TWACS messages, which can be categorized as either outbound messages (OM) or inbound messages (IM), are sent and received over a selected phase (φ) of the electrical distribution system. When an outbound message is sent, the transponder detects the message and validates it using channel coding. As discussed hereinafter, synchronization to the outbound message signal involves matching a 9-bit preamble of the message against an expected bit pattern. It will be understood that synchronization does not necessarily mean the message detected by the transponder will pass error detection as part of the channel coding. Furthermore, because the entire message has not yet been received at the time of synchronization, the transponder must continue to detect bits until the end of the message is received. If the transponder erroneously detects what appears to be a preamble, it will attempt to detect the bits following the preamble, even if no signal is present. This can result in the missed detection of an outbound signal that occurs while the transponder is in the bit detection state.
Sometimes an erroneous preamble detection can be triggered in a transponder by random noise on the power line, but a far more likely cause is TWACS inbound signals. There is sufficient similarity between TWACS inbound signals and TWACS outbound signals that an inbound signal can contain a bit pattern that matches the preamble of an outbound message. Depending on system configuration, it is possible for such patterns to occur immediately before an outbound message is sent over the same phase as a particular transponder.
Similarly, a transponder can miss a TWACS outbound message when it is preceded by another outbound message. Consecutive outbound messages can be sent on the same phase or different phases. If a transponder incorrectly synchronizes to the first outbound message (due to other noise sources) the transponder is more likely to miss the second outbound message as well.
This problem is compounded because once a transponder synchronizes to a bit pattern that matches the outbound preamble, the transponder stops looking for any other preamble patterns. It will be understood that the bit pattern detected could be incorrect as well as correct. As the transponder continues processing what it now believes is an outbound transmission based upon synchronization to an incorrect bit pattern, a blind spot (time period) is created in the transponder. If a true outbound message is transmitted on the phase of the transponder during this period, it will miss the message because it is not looking for it during that time. The blind spot may last anywhere from a few bytes of TWACS outbound message time (for the shortest valid message), up to the maximum message size of 31 bytes. This corresponds to a range in time of between 2.13 seconds and 16.50 seconds.

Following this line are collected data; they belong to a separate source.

(* ===== verification/DaemonTraffic.v ===== *)
(** What one pass of the daemon ([Daemon.tick]) does to the traffic that is stored for an
    account: it grows by exactly what the sessions of the account are counted. *)
From S2P Require Import Prelude GoStrings NetAddr Procfs Session.
From S2P Require Import UdpgwServer Gateway.
From S2P Require Import Config Security Store Users UsersProps Daemon DaemonProps.

Section proofs.
Context `{Sys : System, Cal : Calendar, Uni : Unicode, Cod : Codec UserRecord, Blt : Bolt}.
Context (cfg : Config.Config) (clock : world -> Z) (version : gostring)
  (show_err : dberr -> gostring) (scan_err : gostring) (rate : Z -> Z -> Z)
  (state_written : world -> bool)
  (walk_deltas : gmap gostring Z -> list (gostring * Z))
  (walk_users : gmap gostring UserRecord -> list (gostring * UserRecord)).
Implicit Types d : daemon.

Abbreviation tick := (tick cfg clock version show_err scan_err rate state_written walk_deltas walk_users).
Abbreviation enforce := (enforce cfg clock).
Abbreviation enforce_all := (enforce_all cfg clock).
Abbreviation scanned := (scanned cfg).

(** The traffic the database has for a user; no record, no traffic. *)
Definition usage (name : gostring) d : option Z := TrafficUsed <$> user (m_db (d_mgr d)) name.

(** The count of one session of the user in a pass. *)
Record charge : Type := mkCharge { ch_PID : Z; ch_Start : Z; ch_Bytes : Z; ch_Amount : Z }.
Definition charge_of d (s : Session.Session) : charge :=
  mkCharge (ss_PID s) (ss_StartedAt s) (ss_Bytes s)
    (default 0 (session_delta rate (d_prev d) (d_lastTick d =? 0) (d_started d) (now_of clock d - d_lastTick d) s).1).
Definition charges (name : gostring) d (ss : list Session.Session) : list charge :=
  charge_of d <$> filter (fun s => ss_Username s = name) ss.
Definition amount (l : list charge) : Z := total (ch_Amount <$> l).

(** A scan as [/proc] gives it: each process once, counters that fit an [int64]. *)
Definition sound_scan (ss : list Session.Session) : Prop :=
  NoDup (ss_PID <$> ss) /\ Forall (fun s => 0 <= ss_Bytes s < 2 ^ 63) ss.
Definition bases_ok d : Prop := forall pid p, d_prev d !! pid = Some p -> 0 <= io_Bytes p.

Hypothesis texts : text_stable.
Hypothesis walk_deltas_all : forall m, walk_deltas m ≡ₚ map_to_list m.

(* ------------------------------------------------------------------ *)
(** * What enforcement leaves alone                                      *)
(* ------------------------------------------------------------------ *)

Definition same_usage (name : gostring) (s s' : mgr) : Prop :=
  TrafficUsed <$> user (m_db s') name = TrafficUsed <$> user (m_db s) name.
#[local] Instance same_usage_preorder name : PreOrder (same_usage name).
Proof. split; [by intros s|intros s1 s2 s3]. unfold same_usage. congruence. Qed.

Lemma same_usage_db {A} name (c : M A) : keeps same_db c -> keeps (same_usage name) c.
Proof. intros Hc s. unfold same_usage. by rewrite (Hc s). Qed.

Lemma same_usage_update name n fn :
  (forall u, Username (fn u) = Username u /\ Notes (fn u) = Notes u /\ TrafficUsed (fn u) = TrafficUsed u /\
     LockReason (fn u) ∈ [LockReason u; []; LockManual; LockExpired; LockQuota]) ->
  keeps (same_usage name) (updateUser n (fun u => Ok (fn u))).
Proof.
  intros Hfn s. unfold same_usage, updateUser, db_write. destruct (db_lock (m_world s)) as [w b].
  destruct (UpdateUser b n _ (m_db s)) as [db' r] eqn:E.
  apply UpdateUser_user in E.
  2:{ intros u v Hu [= <-]. destruct (Hfn u) as (? & ? & ? & ?). by apply (texts u). }
  cbn [fst set_db m_db]. destruct r as [v|e]; [|by subst].
  destruct E as ((u & Hu & [= <-]) & Hv & Ho). destruct (decide (name = n)) as [->|Hne]; [|by rewrite Ho].
  rewrite Hv, Hu. cbn. by destruct (Hfn u) as (_ & _ & -> & _).
Qed.

Lemma lock_user_usage who name reason text d : reason ∈ [LockManual; LockExpired; LockQuota] ->
  usage who (lock_user cfg clock name reason text d) = usage who d.
Proof.
  intros Hr. unfold lock_user, usage.
  assert (Hk : keeps (same_usage who) (Lock (users_of cfg d) name reason)).
  { unfold Lock. repeat keep_step; try apply _; cbv beta;
      try solve [apply same_usage_db; eauto with keeps typeclass_instances].
    apply (same_usage_update who name (set_lock true (or_str reason LockManual))). intros u.
    repeat split. cbn [LockReason set_lock]. destruct reason; cbn [or_str]; set_solver. }
  specialize (Hk (d_mgr d)). destruct (Lock _ _ _ _) as [s r]. by destruct (is_ok r).
Qed.

Lemma kill_all_usage who ss why d : usage who (kill_all clock ss why d) = usage who d.
Proof.
  unfold Daemon.kill_all. revert d. induction ss as [|s ss IH]; intros d; [done|].
  cbn [foldl]. rewrite IH. unfold Daemon.kill. by case_if.
Qed.

Lemma enforce_all_usage who now m l d : usage who (enforce_all now m l d) = usage who d.
Proof.
  unfold Daemon.enforce_all. revert d. induction l as [|[n u] l IH]; intros d; [done|].
  cbn [foldl]. rewrite IH. unfold Daemon.enforce.
  repeat case_if; auto using kill_all_usage; apply lock_user_usage; set_solver.
Qed.

Lemma publish_usage who p d : usage who (publish cfg clock version state_written p d) = usage who d.
Proof. unfold publish. destruct (default _ p). cbv zeta. by destruct (state_written _). Qed.

(* ------------------------------------------------------------------ *)
(** * What the pass adds                                                 *)
(* ------------------------------------------------------------------ *)

(** The loop over the deltas keeps exactly those of the accounts that have a record. *)
Lemma manage_managed byName deltas name : NoDup deltas.*1 -> is_Some (byName !! name) ->
  (manage byName deltas).1 !! name = (list_to_map deltas : gmap gostring Z) !! name.
Proof.
  intros Hnd Hn.
  assert (H : NoDup deltas.*1 -> is_Some ((manage byName deltas).2 !! name) /\
    (manage byName deltas).1 !! name = (list_to_map deltas : gmap gostring Z) !! name); [|by apply H].
  clear Hnd. unfold manage. induction deltas as [|[n delta] deltas IH] using rev_ind; [done|].
  rewrite fmap_app, NoDup_app. intros (Hnd & Hni & _). rewrite foldl_app. cbn [foldl].
  destruct (IH Hnd) as [Hb Hm]. destruct (foldl _ _ deltas) as [managed bn]. cbn [fst snd] in *.
  rewrite list_to_map_app. destruct (decide (n = name)) as [->|Hne].
  - destruct Hb as [v Hv]. rewrite Hv. cbn [fst snd]. rewrite !lookup_insert_eq. split; [done|].
    rewrite lookup_union_r; [by rewrite list_to_map_cons, lookup_insert_eq|].
    apply not_elem_of_list_to_map_1. intros Hin. by eapply (Hni name); [|left].
  - rewrite lookup_union_l by (by rewrite list_to_map_cons, list_to_map_nil, lookup_insert_ne).
    destruct (bn !! n) as [v|]; cbn [fst snd]; [|done]. by rewrite !lookup_insert_ne.
Qed.

(** [by_name] has every user that is stored. *)
Lemma by_name_stored recs name u : u ∈ recs -> Username u = name -> is_Some (by_name recs !! name).
Proof.
  unfold by_name. induction recs as [|v recs IH] using rev_ind; [set_solver|].
  rewrite foldl_app. cbn [foldl]. intros [Hu| ->%list_elem_of_singleton]%elem_of_app <-.
  - destruct (decide (Username v = Username u)) as [E|E].
    + rewrite E, lookup_insert_eq. by eexists.
    + rewrite lookup_insert_ne by done. by apply IH.
  - rewrite lookup_insert_eq. by eexists.
Qed.

(** What [AddTraffic] does to one user when the daemon could write the database. *)
Lemma add_traffic_usage name managed now d :
  d_warnings (add_traffic show_err walk_deltas managed now d) = d_warnings d ->
  usage name (add_traffic show_err walk_deltas managed now d) =
  (fun u => let delta := default 0 (managed !! name) in if 0 <? delta then i64 (u + delta) else u) <$> usage name d.
Proof.
  intros Hw. unfold add_traffic, usage in *.
  destruct (db_write _ (d_mgr d)) as [s r] eqn:E. apply db_write_inv in E as (b & x & E & Hr).
  apply AddTraffic_user in E.
  2:{ rewrite (walk_deltas_all managed). apply NoDup_fst_map_to_list. }
  2:{ intros u dl Hu. apply (texts u); [done|..]; unfold accounted; case_if; (done || left). }
  destruct x as [a|e]; subst r.
  2:{ exfalso. cbn in Hw. by apply (f_equal length) in Hw; rewrite length_app in Hw; cbn in Hw; lia. }
  cbn [set_mgr d_mgr]. rewrite E.
  rewrite (list_to_map_proper (walk_deltas managed) (map_to_list managed)), list_to_map_to_list.
  2:{ rewrite (walk_deltas_all managed). apply NoDup_fst_map_to_list. }
  2:{ apply walk_deltas_all. }
  destruct (managed !! name) as [dl|]; cbn [default]; [|by destruct (user _ name)].
  destruct (user _ name) as [u|]; [|done]. cbn. unfold accounted. by case_if.
Qed.

Lemma kill_all_warnings ss why d : d_warnings (kill_all clock ss why d) = d_warnings d.
Proof.
  unfold Daemon.kill_all. revert d. induction ss as [|s ss IH]; intros d; [done|].
  cbn [foldl]. rewrite IH. unfold Daemon.kill. by case_if.
Qed.
Lemma enforce_all_warnings now m l d : d_warnings (enforce_all now m l d) = d_warnings d.
Proof.
  unfold Daemon.enforce_all. revert d. induction l as [|[n u] l IH]; intros d; [done|].
  cbn [foldl]. rewrite IH. unfold Daemon.enforce, lock_user.
  repeat case_if; auto using kill_all_warnings; by destruct (Lock _ _ _ _) as [s [?|?]].
Qed.
Lemma publish_warnings p d : d_warnings (publish cfg clock version state_written p d) = d_warnings d.
Proof. unfold publish. destruct (default _ p). cbv zeta. by destruct (state_written _). Qed.

Lemma total_nonneg l : Forall (fun x => 0 <= x) l -> 0 <= total l.
Proof. unfold total. induction 1; cbn [foldr]; lia. Qed.

Lemma charges_nonneg name d ss : sound_scan ss -> bases_ok d -> 0 <= amount (charges name d ss).
Proof.
  intros [_ Hb] Hp. apply total_nonneg. unfold charges. rewrite !Forall_fmap, Forall_forall. intros s Hs.
  apply list_elem_of_filter in Hs as [_ Hs]. rewrite Forall_forall in Hb. cbn.
  destruct (session_delta_counted rate d (now_of clock d - d_lastTick d) s (Hb s Hs) Hp) as [-> ?]. lia.
Qed.

(** The users that the pass reads are the stored ones. *)
Lemma list_users_stored d d1 recs name : list_users d = (d1, Ok recs) -> keyed (m_db (d_mgr d)) ->
  is_Some (usage name d) -> is_Some (by_name recs !! name).
Proof.
  unfold list_users. intros E Hk. destruct (db_lock _) as [w b]. injection E as <- E.
  unfold usage. rewrite fmap_is_Some. intros [u Hu].
  apply (by_name_stored recs name u); [|by apply Hk].
  pose proof (ListUsers_complete b (m_db (d_mgr d)) name u) as Hc.
  destruct (ListUsers b _) as [l [e|]]; [done|]. injection E as <-. by apply Hc.
Qed.

(** A pass that could read the users and the processes and save the traffic adds to the
    record of a user what its sessions are counted, and nothing else. *)
Theorem tick_usage name d ss :
  keyed (m_db (d_mgr d)) -> scanned d = Some ss -> sound_scan ss -> bases_ok d ->
  d_warnings (tick d) = d_warnings d ->
  (forall u, usage name d = Some u -> 0 <= u /\ u + amount (charges name d ss) < 2 ^ 63) ->
  usage name (tick d) = (fun u => u + amount (charges name d ss)) <$> usage name d.
Proof.
  intros Hk Hss Hsc Hp Hw Hr. pose proof (charges_nonneg name d ss Hsc Hp) as Hpos.
  pose proof (list_users_stored d) as Hst.
  assert (Hl : bases (list_users d).1 = bases d /\ usage name (list_users d).1 = usage name d /\
    d_warnings (list_users d).1 = d_warnings d) by (unfold list_users; by destruct (db_lock _)).
  unfold Daemon.tick, DaemonProps.scanned in *. destruct (list_users d) as [d1 [recs|e]] eqn:El; [|done].
  cbn [fst] in Hl. destruct Hl as (Hb & Hu & Hw1). rewrite Hss in *. cbv zeta in *.
  set (a := account_sessions _ _ _ _ _ _ _) in *. destruct (manage _ _) as [managed bn] eqn:Em.
  rewrite publish_warnings, enforce_all_warnings, <- Hw1 in Hw.
  rewrite publish_usage, enforce_all_usage, (add_traffic_usage name) by exact Hw.
  change (usage name (set_prev _ _ d1)) with (usage name d1). rewrite Hu.
  destruct (usage name d) as [u|] eqn:Eu; [|done]. cbn. f_equal. destruct (Hr u eq_refl) as [Hu0 Hmax].
  assert (Hdel : default 0 (managed !! name) = amount (charges name d ss)); [|rewrite Hdel].
  2:{ case_bool (0 <? amount (charges name d ss)); [|lia]. apply small_i64. lia. }
  assert (Hsome : is_Some (by_name recs !! name)).
  { apply (Hst d1 recs name eq_refl Hk). rewrite Eu. by eexists. }
  replace managed with (manage (by_name recs) (walk_deltas (a_deltas a))).1 by (by rewrite Em).
  rewrite manage_managed by (done || (rewrite (walk_deltas_all (a_deltas a)); apply NoDup_fst_map_to_list)).
  rewrite (list_to_map_proper (walk_deltas (a_deltas a)) (map_to_list (a_deltas a))), list_to_map_to_list;
    [|rewrite (walk_deltas_all (a_deltas a)); apply NoDup_fst_map_to_list|apply walk_deltas_all].
  unfold bases in Hb. injection Hb as Ep Elt Es. subst a. rewrite account_deltas, Ep, Elt, Es.
  change (total _) with (total ((fun s => ch_Amount (charge_of d s)) <$> filter (fun s => ss_Username s = name) ss)).
  unfold amount, charges in *. rewrite <- list_fmap_compose in *. apply small_i64. unfold compose in *. lia.
Qed.
End proofs.

(* ------------------------------------------------------------------ *)
(** * A pass that cannot save                                            *)
(* ------------------------------------------------------------------ *)

(** A database that takes no more writes (the disk is full). *)
Definition full_bolt : Bolt := {| put_ok _ _ := false |}.

Section example.
#[local] Existing Instances busy_system busy_calendar user_codec ascii_tables.
Definition pass_with (b : Bolt) : daemon -> daemon :=
  @tick busy_system busy_calendar user_codec b Defaults busy_clock (bs "test") (fun _ => []) [] (fun _ _ => 0)
    (fun _ => true) map_to_list map_to_list.

(** The pass has taken the new bases over before it saves the traffic, so what it could not
    save is never charged: alice (who had 10) moves 150 bytes, the pass at 100 cannot write,
    and the next one charges only the last 50. *)
Lemma failed_save_loses :
  let d0 := New (at_bytes (with_user alice_later empty_db) 100) in
  let d1 := pass_with full_bolt d0 in
  let d2 := pass_with keyed_bolt (set_mgr (at_bytes (m_db (d_mgr d1)) 150) d1) in
  d_warnings d1 <> [] /\ usage (bs "alice") d1 = Some 10 /\ d_prev d1 !! 11 = Some (mkIOBase alice_start 100) /\
  usage (bs "alice") d2 = Some 60.
Proof. cbv zeta. split_and!; [vm_compute; discriminate|vm_compute; reflexivity..]. Qed.
End example.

While inbound signals are a common source of false outbound preambles that cause the outbound detector to miss true outbound signals, the problem can also be triggered by power line noise. When no signals are present and the transponder is hunting for a preamble, there is a certain probability that any random noise sequence will match the outbound preamble pattern. Again, this may result in the transponder processing what it believes is the outbound message without further watching for a true outbound message.
The present disclosure is directed to improvements in a method of the detection of preamble patterns in TWACS outbound messages which benefit the likelihood of detecting a true TWACS outbound message. The first improvement includes matching some (or all) of the intermediate points in an outbound preamble waveform that occur between those bits currently being detected, in order to reduce the possibility of false synchronization and therefore decrease the probability of missing outbound messages. Tests have shown that this improvement significantly reduces the relative number of missed outbound messages.
Another approach is to utilize additional (2-8) buffers in a transponder for processing outbound messages concurrently, each buffer adding about 35 bytes of RAM each, while requiring a minimal amount of additional processing power. When an outbound message preamble is detected, the synchronization detector continues to search for additional outbound message preambles, and if additional preambles are detected, the associated bits are buffered using the additional buffers. The process continues until all bits associated with each message's preamble are collected. A cyclic redundancy check (CRC) is then performed to determine the validity of the collected bit pattern. Using this method significantly reduces the duration and frequency of any “blindness” of the transponder because the preamble searching continues until all buffers are full, even if an erroneous preamble is detected.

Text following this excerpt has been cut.